In 1890 the supply of silver authorized by the 1878 Bland-Allison Act had run out. Once again the voices of silver mining interests in the west were heard, and Congress obliged by passing the Sherman Silver Purchase Act. This new legislation brought still more bullion into government coffers, as did melted-down trade dollars which under another law were converted into silver dollars as well. The government continued to be the prime buyer for the output of Western silver mines in a political quid pro quo situation.
As might be expected, not everyone liked the idea of this largesse, and by the 1890s America was firmly split into pro-silver and anti-silver fractions. Indeed, the “silver question” formed a primary focus of the 1896 presidential campaign that pitted Democrat William Jennings Bryan against Republican William McKinley, who won the election. Silver was again in the news in the 1900 presidential election, with the same two adversaries debating the silver issue, and with the same results.

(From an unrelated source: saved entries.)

(* ===== verification/Credentials.v ===== *)
(** * Credentials ([kernel/security/pkce.py], [security/apikeys/])

    PKCE code verifiers and challenges, and API keys: generation, verification and the
    migration of stored hashes from bcrypt to argon2.  SHA-256 and base64url are
    computed; bcrypt, argon2 and the random source are arguments. *)
From S2P Require Import Prelude PyString Sha256 PyValue ValueObjects.

(** ** Unpadded base64url *)

(** The character of a six-bit value in the URL-safe alphabet. *)
Definition b64url_char (v : Z) : ascii :=
  ascii_of_nat (Z.to_nat
    (if (v <? 26)%Z then v + 65
     else if (v <? 52)%Z then v + 71
     else if (v <? 62)%Z then v - 4
     else if (v =? 62)%Z then 45 else 95)%Z).

(** Three bytes to four characters; the last one or two bytes give two or three. *)
Fixpoint b64_chars (bs : list Z) : string :=
  match bs with
  | a :: b :: c :: bs' =>
      String (b64url_char (Z.shiftr a 2))
        (String (b64url_char (Z.lor (Z.shiftl (Z.land a 3) 4) (Z.shiftr b 4)))
          (String (b64url_char (Z.lor (Z.shiftl (Z.land b 15) 2) (Z.shiftr c 6)))
            (String (b64url_char (Z.land c 63)) (b64_chars bs'))))
  | [a; b] =>
      String (b64url_char (Z.shiftr a 2))
        (String (b64url_char (Z.lor (Z.shiftl (Z.land a 3) 4) (Z.shiftr b 4)))
          (String (b64url_char (Z.shiftl (Z.land b 15) 2)) ""))
  | [a] => String (b64url_char (Z.shiftr a 2)) (String (b64url_char (Z.shiftl (Z.land a 3) 4)) "")
  | [] => ""
  end.

(** [base64.urlsafe_b64encode], padded with [=] to a multiple of four. *)
Definition urlsafe_b64encode (bs : list Z) : string :=
  b64_chars bs +:+ match Nat.modulo (length bs) 3 with
                   | O => "" | 1%nat => "==" | _ => "="
                   end.

(** [.rstrip(b"=").decode("ascii")]. *)
Definition b64url_nopad (bs : list Z) : string :=
  rstrip_by (λ c, Ascii.eqb c "="%char) (urlsafe_b64encode bs).

(** ** PKCE *)

Definition PKCEError (msg : string) : pyexn := exn_of ["PKCEError"; "ValueError"] msg.
Definition PKCEVerificationError (msg : string) : pyexn :=
  exn_of ["PKCEVerificationError"; "PKCEError"; "ValueError"] msg.

Definition is_unreserved (c : ascii) : bool := is_alnum c || str_in (String c "") ["-"; "."; "_"; "~"].

(** [^[A-Za-z0-9\-._~]{43,128}$]. *)
Definition is_verifier (code_verifier : string) : bool :=
  let s := chomp code_verifier in
  Nat.leb 43 (String.length s) && Nat.leb (String.length s) 128 && str_all is_unreserved s.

In the two campaigns, 1896 and 1900, the Republican Party, with William McKinley, of Ohio, as its candidate for President, endorsed gold as a single monetary standard, and was successful. The Democratic and several lesser parties sponsored William Jennings Bryan, of Nebraska, for their presidential candidate, and advocated the free coinage of silver to be standard money with gold at the ratio of 16 to 1. Debates over the issue were heated, and opinions were divided even among members of the same political parties.
Bryan promoted his plan for pricing silver at the ratio of16 to 1 by producing numerous medals and tokens with images and slogans advocating his ideas. The price of silver bullion in 1896 made the composition of the silver dollar worth fifty-three cents, thus inviting the criticism often seen on Bryan’s coins that stated “In God We Trust For The Other 47 Cents.” Other satirical “coins” were made of base metal and in over-size format representing the weight that would be necessary to equal the stated face value of silver coins.
The so-called Bryan Money is unique as a collectible series and contains many rarities. All examples of these historic items are of interest to numismatists and deemed valuable. The monetary-political issue, conditions and temperament of the time, and the tolerance of disregard for the letter of the law, made possible what never before or may never again occur in American numismatics.